**Problem statement**
From the data below, return the exact lines starting at the line containing "103; 103; 106; 110; 121; 126; 137]." and ending at the line containing "2; 1; 1; 3; 5;", both included, and nothing else.

···

(* ===== verification/Redis2Reply.v ===== *)
(** * The Redis reply parser

    src/redis2-nginx-module-master/src/ngx_http_redis2_reply.c: the machine that
    Ragel generated from ngx_http_redis2_reply.rl, with its tables, conditions and
    actions, and the loop of [ngx_http_redis2_process_reply] that runs it on the
    replies of a pipeline.  A state of the machine is the number Ragel gave it;
    bytes are read as [signed char]. *)

From S2P Require Import Prelude NgxNumber HttpChunked.

Open Scope Z_scope.

Module Redis2Reply.

(** ** The tables *)

Definition reply_cond_offsets : list Z :=
  [0; 0; 0; 0; 0; 0; 0; 0; 0; 0; 0; 0; 1; 4; 7; 7; 7; 7; 7; 7; 7; 7; 11; 14; 15; 17; 18; 21; 26;
   28; 29; 30; 32; 33; 34; 37; 42; 50; 55; 60; 65; 70; 73; 74; 79; 82; 87; 92; 97; 98; 103; 103;
   103; 103; 106; 110; 121; 126; 137].

Definition reply_cond_lengths : list Z :=
  [0; 0; 0; 0; 0; 0; 0; 0; 0; 0; 0; 1; 3; 3; 0; 0; 0; 0; 0; 0; 0; 4; 3; 1; 2; 1; 3; 5; 2; 1; 1;
   2; 1; 1; 3; 5; 8; 5; 5; 5; 5; 3; 1; 5; 3; 5; 5; 5; 1; 5; 0; 0; 0; 3; 4; 11; 5; 11; 9].

Definition reply_cond_keys : list Z :=
  [(-128); 127; (-128); 12; 13; 13; 14; 127; (-128); 12; 13; 13; 14; 127; 36; 36; 43; 43; 45; 45;
   58; 58; 45; 45; 48; 48; 49; 57; 48; 57; 13; 13; 48; 57; 10; 10; (-128); 12; 13; 13; 14; 127;
   (-128); 9; 10; 10; 11; 12; 13; 13; 14; 127; 13; 13; 48; 48; 10; 10; 13; 13; 13; 13; 48; 57;
   10; 10; (-128); 127; (-128); 12; 13; 13; 14; 127; (-128); 9; 10; 10; 11; 12; 13; 13; 14; 127;
   (-128); 12; 13; 13; 14; 44; 45; 45; 46; 47; 48; 48; 49; 57; 58; 127; (-128); 12; 13; 13; 14;
   47; 48; 57; 58; 127; (-128); 12; 13; 13; 14; 47; 48; 57; 58; 127; (-128); 12; 13; 13; 14; 47;
   48; 48; 49; 127; (-128); 9; 10; 10; 11; 12; 13; 13; 14; 127; (-128); 12; 13; 13; 14; 127; 10;
   10; (-128); 9; 10; 10; 11; 12; 13; 13; 14; 127; (-128); 12; 13; 13; 14; 127; (-128); 9; 10;
   10; 11; 12; 13; 13; 14; 127; (-128); 12; 13; 13; 14; 47; 48; 57; 58; 127; (-128); 9; 10; 10;
   11; 12; 13; 13; 14; 127; 10; 10; (-128); 9; 10; 10; 11; 12; 13; 13; 14; 127; (-128); 12; 13;
   13; 14; 127; 36; 36; 43; 43; 45; 45; 58; 58; (-128); 12; 13; 13; 14; 35; 36; 36; 37; 42; 43;
   43; 44; 44; 45; 45; 46; 57; 58; 58; 59; 127; 13; 13; 36; 36; 43; 43; 45; 45; 58; 58; (-128);
   12; 13; 13; 14; 35; 36; 36; 37; 42; 43; 43; 44; 44; 45; 45; 46; 57; 58; 58; 59; 127; (-128);
   35; 36; 36; 37; 42; 43; 43; 44; 44; 45; 45; 46; 57; 58; 58; 59; 127; 0].

Definition reply_cond_spaces : list Z :=
  [0; 0; 3; 0; 0; 3; 0; 2; 2; 2; 2; 2; 2; 2; 2; 2; 2; 2; 2; 2; 2; 2; 2; 2; 2; 2; 2; 2; 2; 2; 2;
   2; 2; 4; 4; 5; 4; 4; 4; 4; 5; 4; 4; 5; 4; 4; 4; 4; 4; 4; 4; 5; 4; 4; 4; 4; 5; 4; 4; 4; 4; 5;
   4; 4; 4; 4; 4; 4; 5; 4; 4; 5; 4; 2; 4; 4; 4; 5; 4; 4; 5; 4; 4; 4; 4; 5; 4; 4; 5; 4; 4; 4; 4;
   4; 4; 5; 4; 2; 4; 4; 4; 5; 4; 0; 3; 0; 2; 2; 2; 2; 4; 5; 4; 4; 4; 4; 4; 4; 4; 4; 4; 2; 2; 2;
   2; 2; 4; 5; 4; 4; 4; 4; 4; 4; 4; 4; 4; 4; 4; 4; 4; 4; 4; 4; 4; 4; 0].

Definition reply_key_offsets : list Z :=
  [0; 0; 5; 9; 11; 14; 15; 17; 18; 19; 22; 23; 25; 32; 41; 45; 46; 47; 48; 50; 53; 54; 58; 62;
   64; 67; 68; 71; 75; 77; 78; 79; 82; 83; 85; 92; 101; 118; 131; 145; 155; 164; 172; 173; 182;
   194; 208; 222; 230; 231; 240; 241; 243; 243; 250; 254; 269; 274; 290].

Definition reply_trans_keys : list Z :=
  [36; 42; 43; 45; 58; 45; 48; 49; 57; 48; 57; 13; 48; 57; 10; 13; 48; 10; 13; 13; 48; 57; 10;
   384; 639; 1549; 1805; 2061; 384; 524; 526; 639; 266; 522; 1549; 1805; 2061; 384; 524; 526;
   639; 45; 48; 49; 57; 49; 13; 10; 13; 48; 13; 48; 57; 10; 5668; 5675; 5677; 5690; 5677; 5680;
   5681; 5689; 5680; 5689; 5645; 5680; 5689; 5642; 5645; 5504; 5759; 5642; 5645; 5504; 5759;
   5645; 5680; 5642; 5645; 5645; 5680; 5689; 5642; 2944; 3199; 4621; 4877; 5133; 2944; 3084;
   3086; 3199; 2826; 3082; 4621; 4877; 5133; 2944; 3084; 3086; 3199; 2861; 2864; 3117; 3120;
   4621; 4877; 5133; 2865; 2873; 2944; 3084; 3086; 3119; 3121; 3129; 3130; 3199; 4621; 4877;
   5133; 2864; 2873; 2944; 3084; 3086; 3119; 3120; 3129; 3130; 3199; 4365; 4621; 4877; 5133;
   2864; 2873; 2944; 3084; 3086; 3119; 3120; 3129; 3130; 3199; 2864; 3120; 4365; 4621; 4877;
   5133; 2944; 3084; 3086; 3199; 2826; 3082; 4621; 4877; 5133; 2944; 3084; 3086; 3199; 4365;
   4621; 4877; 5133; 2944; 3084; 3086; 3199; 5642; 2826; 3082; 4621; 4877; 5133; 2944; 3084;
   3086; 3199; 4365; 4621; 4877; 5133; 2688; 2828; 2830; 2943; 2944; 3084; 3086; 3199; 2826;
   3082; 4365; 4621; 4877; 5133; 2688; 2828; 2830; 2943; 2944; 3084; 3086; 3199; 4365; 4621;
   4877; 5133; 2864; 2873; 2944; 3084; 3086; 3119; 3120; 3129; 3130; 3199; 2826; 4621; 4877;
   5133; 2944; 3084; 3086; 3199; 5642; 2826; 3082; 4621; 4877; 5133; 2944; 3084; 3086; 3199; 13;
   10; 13; 1549; 1805; 2061; 384; 524; 526; 639; 5668; 5675; 5677; 5690; 2852; 2859; 2861; 2874;
   3108; 3115; 3117; 3130; 4621; 4877; 5133; 2944; 3084; 3086; 3199; 5645; 5668; 5675; 5677;
   5690; 2852; 2859; 2861; 2874; 3108; 3115; 3117; 3130; 4365; 4621; 4877; 5133; 2944; 3084;
   3086; 3199; 2852; 2859; 2861; 2874; 3108; 3115; 3117; 3130; 2944; 3199; 0].

Definition reply_single_lengths : list Z :=
  [0; 5; 2; 0; 1; 1; 2; 1; 1; 1; 1; 0; 3; 5; 2; 1; 1; 1; 2; 1; 1; 4; 2; 0; 1; 1; 1; 2; 2; 1; 1;
   1; 1; 0; 3; 5; 7; 3; 4; 6; 5; 4; 1; 5; 4; 6; 4; 4; 1; 5; 1; 2; 0; 3; 4; 11; 5; 12; 8].

Definition reply_range_lengths : list Z :=
  [0; 0; 1; 1; 1; 0; 0; 0; 0; 1; 0; 1; 2; 2; 1; 0; 0; 0; 0; 1; 0; 0; 1; 1; 1; 0; 1; 1; 0; 0; 0;
   1; 0; 1; 2; 2; 5; 5; 5; 2; 2; 2; 0; 2; 4; 4; 5; 2; 0; 2; 0; 0; 0; 2; 0; 2; 0; 2; 1].

Definition reply_index_offsets : list Z :=
  [0; 0; 6; 10; 12; 15; 17; 20; 22; 24; 27; 29; 31; 37; 45; 49; 51; 53; 55; 58; 61; 63; 68; 72;
   74; 77; 79; 82; 86; 89; 91; 93; 96; 98; 100; 106; 114; 127; 136; 146; 155; 163; 170; 172; 180;
   189; 200; 210; 217; 219; 227; 229; 232; 233; 239; 244; 258; 264; 279].

Definition reply_indicies : list Z :=
  [0; 2; 3; 3; 3; 1; 4; 5; 6; 1; 7; 1; 8; 7; 1; 9; 1; 10; 5; 1; 11; 1; 8; 1; 12; 13; 1; 14; 1;
   15; 1; 15; 8; 16; 15; 15; 1; 9; 17; 15; 8; 16; 15; 15; 1; 18; 19; 20; 1; 21; 1; 22; 1; 23; 1;
   22; 19; 1; 24; 25; 1; 26; 1; 27; 28; 28; 28; 1; 29; 30; 31; 1; 32; 1; 33; 32; 1; 34; 1; 35;
   28; 1; 34; 35; 28; 1; 36; 30; 1; 37; 1; 33; 1; 38; 39; 1; 40; 1; 41; 1; 41; 33; 42; 41; 41; 1;
   34; 43; 41; 33; 42; 41; 41; 1; 29; 30; 44; 45; 41; 33; 42; 31; 41; 41; 46; 41; 1; 41; 33; 42;
   32; 41; 41; 47; 41; 1; 33; 42; 33; 42; 32; 41; 41; 47; 41; 1; 30; 45; 36; 48; 49; 50; 41; 41;
   1; 37; 51; 41; 33; 42; 41; 41; 1; 33; 42; 33; 42; 41; 41; 1; 52; 1; 52; 53; 41; 33; 42; 41;
   41; 1; 35; 55; 35; 55; 28; 28; 54; 54; 1; 34; 43; 35; 55; 35; 55; 28; 28; 54; 54; 1; 38; 57;
   58; 59; 39; 41; 41; 56; 41; 1; 40; 41; 33; 42; 41; 41; 1; 60; 1; 60; 43; 41; 33; 42; 41; 41;
   1; 61; 3; 62; 61; 3; 1; 15; 8; 16; 15; 15; 1; 27; 28; 28; 28; 1; 27; 28; 28; 28; 63; 54; 54;
   54; 41; 33; 42; 41; 41; 1; 33; 27; 28; 28; 28; 1; 27; 28; 28; 28; 63; 54; 54; 54; 33; 42; 33;
   42; 41; 41; 1; 27; 28; 28; 28; 63; 54; 54; 54; 41; 1; 0].

Definition reply_trans_targs : list Z :=
  [2; 0; 14; 50; 3; 6; 9; 4; 5; 52; 7; 8; 10; 9; 11; 12; 13; 53; 15; 18; 19; 16; 17; 52; 20; 19;
   21; 22; 26; 23; 28; 31; 24; 25; 54; 27; 29; 30; 32; 31; 33; 34; 35; 55; 37; 39; 46; 38; 40;
   42; 43; 41; 56; 57; 44; 45; 46; 47; 48; 49; 58; 51; 52; 36].

Definition reply_trans_actions : list Z :=
  [0; 0; 0; 0; 0; 0; 1; 0; 0; 2; 0; 0; 0; 3; 0; 0; 0; 2; 0; 0; 4; 0; 0; 5; 0; 6; 7; 0; 0; 0; 0;
   1; 0; 0; 8; 0; 0; 0; 0; 3; 0; 0; 0; 8; 0; 0; 1; 0; 0; 0; 0; 0; 8; 8; 0; 0; 3; 0; 0; 0; 8; 0;
   9; 0].

Definition reply_start : Z := 1.
Definition reply_error : Z := 0.

(** ** The context of a request, ngx_http_redis2_ctx_t *)

Record ctx := mk_ctx {
  query_count : nat;
  state : Z;   (* NGX_ERROR before the first byte *)
  chunk_size : Z;
  chunk_bytes_read : Z;
  chunks_read : Z;
  chunk_count : Z
}.

Definition set_query_count (v : nat) (s : ctx) : ctx :=
  mk_ctx v (state s) (chunk_size s) (chunk_bytes_read s) (chunks_read s)
    (chunk_count s).
Definition set_state (v : Z) (s : ctx) : ctx :=
  mk_ctx (query_count s) v (chunk_size s) (chunk_bytes_read s) (chunks_read s)
    (chunk_count s).
Definition set_chunk_size (v : Z) (s : ctx) : ctx :=
  mk_ctx (query_count s) (state s) v (chunk_bytes_read s) (chunks_read s)
    (chunk_count s).
Definition set_chunk_bytes_read (v : Z) (s : ctx) : ctx :=
  mk_ctx (query_count s) (state s) (chunk_size s) v (chunks_read s)
    (chunk_count s).
Definition set_chunks_read (v : Z) (s : ctx) : ctx :=
  mk_ctx (query_count s) (state s) (chunk_size s) (chunk_bytes_read s) v
    (chunk_count s).
Definition set_chunk_count (v : Z) (s : ctx) : ctx :=
  mk_ctx (query_count s) (state s) (chunk_size s) (chunk_bytes_read s)
    (chunks_read s) v.

(** After [ngx_pcalloc] and [ctx->state = NGX_ERROR] in the handler. *)
Definition ctx_init (queries : nat) : ctx := mk_ctx queries NGX_ERROR 0 0 0 0.

(** ** Looking a key up *)

(** A read of a table.  What it gives outside of the table does not matter: no state of the
    machine reads there (lemmas [tables_closed] and [search_reads_inside]). *)
Definition at_index (tbl : list Z) (i : Z) : Z := tbl !!! Z.to_nat i.

(** The binary search over [(low, high)] pairs from [lower] to [upper]; the
    outer [None] is lack of fuel. *)
Fixpoint search_ranges (fuel : nat) (keys : list Z) (lower upper w : Z) : option (option Z) :=
  match fuel with
  | O => None
  | S fuel =>
      if upper <? lower then Some None
      else
        let mid := lower + Z.land (Z.shiftr (upper - lower) 1) (-2) in
        if w <? at_index keys mid then search_ranges fuel keys lower (mid - 2) w
        else if w >? at_index keys (mid + 1) then search_ranges fuel keys (mid + 2) upper w
        else Some (Some mid)
  end.

Fixpoint search_singles (fuel : nat) (keys : list Z) (lower upper w : Z) : option (option Z) :=
  match fuel with
  | O => None
  | S fuel =>
      if upper <? lower then Some None
      else
        let mid := lower + Z.shiftr (upper - lower) 1 in
        if w <? at_index keys mid then search_singles fuel keys lower (mid - 1) w
        else if w >? at_index keys mid then search_singles fuel keys (mid + 1) upper w
        else Some (Some mid)
  end.

Definition fuel_of (klen : Z) : nat := S (Z.to_nat klen).

(** The condition space of the byte [c] in state [cs]: the conditions that are
    tested before the transition is chosen. *)
Definition cond_space (cs c : Z) : option (option Z) :=
  let klen := at_index reply_cond_lengths cs in
  let keys := at_index reply_cond_offsets cs * 2 in
  if klen >? 0 then
    match search_ranges (fuel_of klen) reply_cond_keys keys (keys + Z.shiftl klen 1 - 2) c with
    | Some (Some mid) =>
        Some (Some (at_index reply_cond_spaces
                      (at_index reply_cond_offsets cs + Z.shiftr (mid - keys) 1)))
    | r => r
    end
  else Some None.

···

**Expected answer**
   103; 103; 106; 110; 121; 126; 137].

Definition reply_cond_lengths : list Z :=
  [0; 0; 0; 0; 0; 0; 0; 0; 0; 0; 0; 1; 3; 3; 0; 0; 0; 0; 0; 0; 0; 4; 3; 1; 2; 1; 3; 5; 2; 1; 1;
   2; 1; 1; 3; 5; 8; 5; 5; 5; 5; 3; 1; 5; 3; 5; 5; 5; 1; 5; 0; 0; 0; 3; 4; 11; 5; 11; 9].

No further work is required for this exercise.